Hao Zhang received the B.S. degree in automatic control from Wuhan University of Technology, Wuhan, China, in 2001 and received Ph.D. degree in control theory and control engineering from Huazhong University of Science and Technology Wuhan, China, in 2007. Currently, she is a Professor with the School of Electronic and Information Engineering, Tongji University, Shanghai, China. From December 2011 to December 2013, she was also a Postdoctoral Fellow with the City University of Hong Kong, Kowloon, Hong Kong. Her research interests include complex network, network based control systems, multi-agent systems and switching systems.
Fuwen Yang received the Ph.D. degree in control engineering from Huazhong University of Science and Technology, China, in 1990. He is currently an Associate Professor with Griffith School of Engineering at Griffith University, Australia. He was a Research Fellow with Brunel University and King׳s College London, UK, a Professor with Fuzhou University and East China University of Science and Technology, China, and an Associate Professor with Central Queensland University, Australia.
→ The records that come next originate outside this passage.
Lemma pump_pumped rt ci c slot p :
  keeps_signals ci -> ctxs rt !! ci = Some c -> g_proc c = Some slot -> procs rt !! slot = Some p ->
  let w := Z.lor (sig_pending c) (host_pending rt) in
  exists f, yos_signal_pump pthread_kill table_fn run_handler rt ci = Some f /\
    pumped rt ci c slot (pid p) w (bits_of (Z.ldiff w (sig_mask c))) f.
Proof.
  intros Hq Hc Hg Hp w. set (l := bits_of _). unfold yos_signal_pump.
  set (rt1 := pump_fetch rt ci). set (c1 := set_sig_pending w c).
  assert (Hc1 : ctxs rt1 !! ci = Some c1) by (unfold rt1, pump_fetch; by rewrite lookup_upd_ctx; simpl; rewrite Hc).
  rewrite Hc1. unfold bit at 1, SIGKILL_FB at 1. rewrite land_bit_testbit by lia. change (sig_pending c1) with w.
  destruct (Z.testbit w 9) eqn:H9.
  { eexists. split; [done|]. split_and!; [|intros; congruence..]. intros _. unfold pump_kill. change (g_proc c1) with (g_proc c).
    rewrite Hg. change (procs rt1) with (procs rt). rewrite Hp. destruct (pid p <=? 1); simpl; split_and!; try done;
      by rewrite deliveries_app, app_nil_r. }
  pose proof (bits_short (Z.ldiff w (sig_mask c))) as Hlen. fold l in Hlen.
  assert (Hp1 : pid <$> procs rt1 !! slot = Some (pid p)) by (change (procs rt1) with (procs rt); by rewrite Hp).
  destruct (decide (Forall (fun k => fatal c k = false) l)) as [Hall|Hsome].
  - destruct (pump_prefix l rt1 ci c1 [] 1 Hq Hc1 ltac:(by rewrite app_nil_r) Hall)
      as (rt' & c' & w' & Hloop & G1 & G2 & G3 & G4 & _ & G5 & G6).
    assert (pump_step pthread_kill table_fn run_handler ci rt' = inr (Running rt')) as Hend.
    { unfold pump_step, ctz. rewrite G1. injection G2 as Em Ep _ _ _. rewrite Ep, Em. simpl in G3. by rewrite G3. }
    cbn [loop_nat] in Hloop. rewrite Hend in Hloop. rewrite (pump_loop_for _ _ (length l + 1) _ ltac:(lia) Hloop).
    eexists. split; [done|]. split_and!; [intros; congruence| |].
    + intros before s rest _ Hs _ Hfs. rewrite Hs in Hall. apply Forall_app in Hall as [_ Hall].
      apply Forall_cons in Hall as [Hall _]. by rewrite Hall in Hfs.
    + intros _ _. exists rt', c', w'. split_and!; [done..|by intros Hlatch; rewrite G5|]. intros k Hk. rewrite G6 by lia.
      change (sig_pending c1) with w. destruct (Z.testbit w k) eqn:Ew; [|done]. cbn [andb].
      destruct (Z.testbit (sig_mask c) k) eqn:Em.
      * rewrite bool_decide_false; [done|]. intros Hin. apply elem_of_bits in Hin as [_ Hin].
        by rewrite Z.ldiff_spec, Em, andb_false_r in Hin.
      * rewrite bool_decide_true; [done|]. apply elem_of_bits. split; [done|]. by rewrite Z.ldiff_spec, Ew, Em.
  - assert (exists before s rest, l = before ++ s :: rest /\ Forall (fun k => fatal c k = false) before /\ fatal c s = true)
      as (before & s & rest & Hl & Hb & Hs).
    { clear -Hsome. induction l as [|k l IH]; [by destruct Hsome|]. destruct (fatal c k) eqn:E; [by exists [], k, l|].
      destruct IH as (b & s & r & -> & H1 & H2); [intros H; apply Hsome; by constructor|].
      exists (k :: b), s, r. split_and!; [done|by constructor|done]. }
    destruct (pump_prefix before rt1 ci c1 (s :: rest) 1 Hq Hc1 Hl Hb)
      as (rt' & c' & w' & Hloop & G1 & G2 & G3 & G4 & G5 & _).
    destruct (sig_state_eq _ _ G2) as (Ef & _ & _). injection G2 as Em Ep _ _ Eg.
    destruct (pump_step_fatal rt' ci c' s rest slot (pid p) G1 ltac:(by rewrite Ep, Em) ltac:(by rewrite Ef) ltac:(by rewrite Eg)
      ltac:(by rewrite (G5 slot Hg))) as (rt2 & Hend & Hlog).
    cbn [loop_nat] in Hloop. rewrite Hend in Hloop.
    rewrite (pump_loop_for _ _ (length before + 1) _ ltac:(rewrite Hl, length_app in Hlen; simpl in Hlen; lia) Hloop).
    eexists. split; [done|]. split_and!; [intros; congruence| |done].
    intros before2 s2 rest2 _ Hl2 Hb2 Hs2.
    assert (before2 = before /\ s2 = s) as [-> ->].
    { rewrite Hl in Hl2. clear -Hl2 Hb Hb2 Hs Hs2. revert before2 Hb2 Hl2. induction Hb as [|k b Hk Hb IH]; intros [|k2 b2] Hb2 Hl2;
        simplify_eq/=; [done|apply Forall_cons in Hb2 as [? _]; congruence|congruence|].
      apply Forall_cons in Hb2 as [_ Hb2]. by destruct (IH b2 Hb2) as [-> ->]. }
    exists rt2. by rewrite Hlog, G4.
Qed.

End Pump.

(** * Properties *)

Lemma bits_sorted m : StronglySorted Z.lt (bits_of m).
Proof.
  assert (H : forall n a, StronglySorted Z.lt (map (fun i => Z.of_nat i + a) (seq 0 n))).
  { induction n as [|n IH]; intros a; [constructor|]. simpl. rewrite <-seq_shift, map_map. constructor.
    - rewrite (map_ext _ (fun i => Z.of_nat i + (a + 1))) by (intros; lia). apply IH.
    - apply Forall_map, Forall_forall. intros i _. lia. }
  assert (Hf : forall l, StronglySorted Z.lt l -> StronglySorted Z.lt (filter (fun s => Z.testbit m s = true) l)).
  { induction 1 as [|x l Hl IH Hx]; [constructor|]. rewrite filter_cons. case_decide; [|done].
    constructor; [done|]. rewrite Forall_forall in *. intros y [_ Hy]%list_elem_of_filter. by apply Hx. }
  apply Hf, (H 32%nat 0).
Qed.

(** C11: The pump takes the pending signals that are not blocked, each exactly
    once and in ascending order, and runs the handler of those that have one.
    Without a fatal one among them the thread goes on with exactly the blocked
    ones pending, the mask and the dispositions as they were, and the host's
    latch drained.  The first one whose default action is fatal ends the
    process with that signal, after the handlers of those below it and of no
    other.  With SIGKILL pending the process ends and no handler runs, blocked
    or not.  The handlers may do anything but change their own thread's
    signal state or leave it: a handler that raises, unblocks or installs
    signals for its own thread, or does not return, is outside this theorem. *)
Theorem pump_delivers_in_order pthread_kill table_fn run_handler rt ci c slot p :
  keeps_signals run_handler ci -> ctxs rt !! ci = Some c -> g_proc c = Some slot -> procs rt !! slot = Some p ->
  let w := Z.lor (sig_pending c) (host_pending rt) in
  let l := bits_of (Z.ldiff w (sig_mask c)) in
  (exists f, yos_signal_pump pthread_kill table_fn run_handler rt ci = Some f /\
    pumped pthread_kill table_fn run_handler rt ci c slot (pid p) w l f) /\
  StronglySorted Z.lt l /\ NoDup l /\
  (forall s, s ∈ l <-> 0 <= s < 32 /\ Z.testbit w s = true /\ Z.testbit (sig_mask c) s = false).
Proof.
  intros Hq Hc Hg Hp w l. split_and!; [by apply pump_pumped|apply bits_sorted|apply bits_NoDup|].
  intros s. unfold l. rewrite elem_of_bits, Z.ldiff_spec, andb_true_iff, negb_true_iff. done.
Qed.

(** SIGKILL cannot be blocked, ignored or caught: once it is pending the
    pump ends the thread (the host for pid 1), records the zombie with signal
    9, and runs no handler, whatever the mask and the dispositions.  No other
    slot changes: unlike an exit, the children are not inherited by init. *)
Theorem sigkill_unstoppable pthread_kill table_fn run_handler rt ci c slot p :
  ctxs rt !! ci = Some c -> g_proc c = Some slot -> procs rt !! slot = Some p ->
  Z.testbit (sig_pending c) 9 = true ->
  exists f, yos_signal_pump pthread_kill table_fn run_handler rt ci = Some f /\
    (forall rt', f <> Running rt') /\
    procs (flow_rt f) = alter (sig_terminate 9) slot (procs rt) /\
    log (flow_rt f) = log rt ++ [Ev_broadcast slot].
Proof.
  intros Hc Hg Hp H9. unfold yos_signal_pump. set (rt1 := pump_fetch rt ci).
  assert (Hc1 : ctxs rt1 !! ci = Some (set_sig_pending (Z.lor (sig_pending c) (host_pending rt)) c)).
  { unfold rt1, pump_fetch. rewrite lookup_upd_ctx. simpl. by rewrite Hc. }
  rewrite Hc1. unfold bit at 1, SIGKILL_FB at 1. rewrite land_bit_testbit by lia. simpl sig_pending.
  rewrite Z.lor_spec, H9. cbn [orb]. eexists. split; [done|]. unfold pump_kill. simpl g_proc. rewrite Hg.
  change (procs rt1) with (procs rt). rewrite Hp.
  destruct (pid p <=? 1); simpl; split_and!; done.
Qed.

(** Blocked, by the process mask. *)
Definition blocked (c : yos_ctx) (s : Z) : bool := Z.testbit (sig_mask c) s.

Lemma in_set_lo m off s : 1 <= s <= 32 -> in_set m off s = Z.testbit (ld32 m off) (s - 1).
Proof.
  intros Hs. unfold in_set, sig_word. rewrite Z.div_small, Z.mod_small by lia. f_equal. f_equal. lia.
Qed.

Lemma read_lo c off : yos_sigset_bound c off = true -> read_fbsd_sigset_lo c off = ld32 (mem c) off.
Proof.
  unfold yos_sigset_bound, read_fbsd_sigset_lo. destruct (Z.eqb_spec off 0); [done|].
  unfold YOS_FBSD_SIGSET_BYTES. destruct (Z.leb_spec (off + 16) (memory_size c)); [|done].
  by destruct (Z.ltb_spec (memory_size c) (off + 16)); [lia|].
Qed.

Lemma unblockable_bit s : 0 <= s -> Z.testbit unblockable s = (s =? 9) || (s =? 17).
Proof.
  intros Hs. unfold unblockable. rewrite Z.lor_spec, !bit_testbit by lia.
  by rewrite (Z.eqb_sym 9 s), (Z.eqb_sym 17 s).
Qed.

(** The mask a guest set denotes. *)
Definition set_mask (m : memory) (off s : Z) : bool := in_set m off s && negb ((s =? 9) || (s =? 17)).

Lemma mask_of_set c off s :
  yos_sigset_bound c off = true -> 1 <= s < 32 ->
  Z.testbit (Z.ldiff (u32 (Z.shiftl (read_fbsd_sigset_lo c off) 1)) unblockable) s = set_mask (mem c) off s.
Proof.
  intros Hb Hs. unfold set_mask.
  rewrite Z.ldiff_spec, unblockable_bit, u32_testbit, Z.shiftl_spec, read_lo, in_set_lo by (done || lia). done.
Qed.

Lemma write_lo_in_set c off v s :
  yos_sigset_bound c off = true -> 0 <= v < 4294967296 -> 1 <= s <= 128 ->
  in_set (mem (write_fbsd_sigset_lo c off v)) off s = if s <=? 32 then Z.testbit v (s - 1) else false.
Proof.
  intros Hb Hv Hs. pose proof (bound_in c off s Hb Hs) as (H0 & H1 & H2).
  unfold yos_sigset_bound, YOS_FBSD_SIGSET_BYTES in Hb. unfold write_fbsd_sigset_lo, YOS_FBSD_SIGSET_BYTES.
  destruct (Z.eqb_spec off 0); [lia|]. destruct (Z.leb_spec (off + 16) (memory_size c)); [|done].
  destruct (Z.ltb_spec (memory_size c) (off + 16)); [lia|]. cbn [orb mem set_mem].
  change (16 - 4) with 12. destruct (Z.leb_spec s 32).
  - rewrite in_set_lo by lia. rewrite (ld32_agree (st32 (mem c) off v)); [|apply memset_frame; lia].
    by rewrite ld32_st32, u32_small.
  - unfold in_set. rewrite (ld32_const _ _ 0); [apply Z.bits_0|].
    intros b Hb'. rewrite ld8_memset_in; [done|]. unfold sig_word in *. mlia.
Qed.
He had also held Visiting Professor positions with the University of Manchester, UK, and the University of Hong Kong, China. He is an Associate Editor on the IEEE CSS Conference Editorial Board and a Senior Member of IEEE. He has published more than 200 journal and conference papers. His main research interests include networked control systems, distributed filtering and sensing, reliable fault detection and diagnosis, distributed control and filtering for smart girds, and solar PV power generation systems.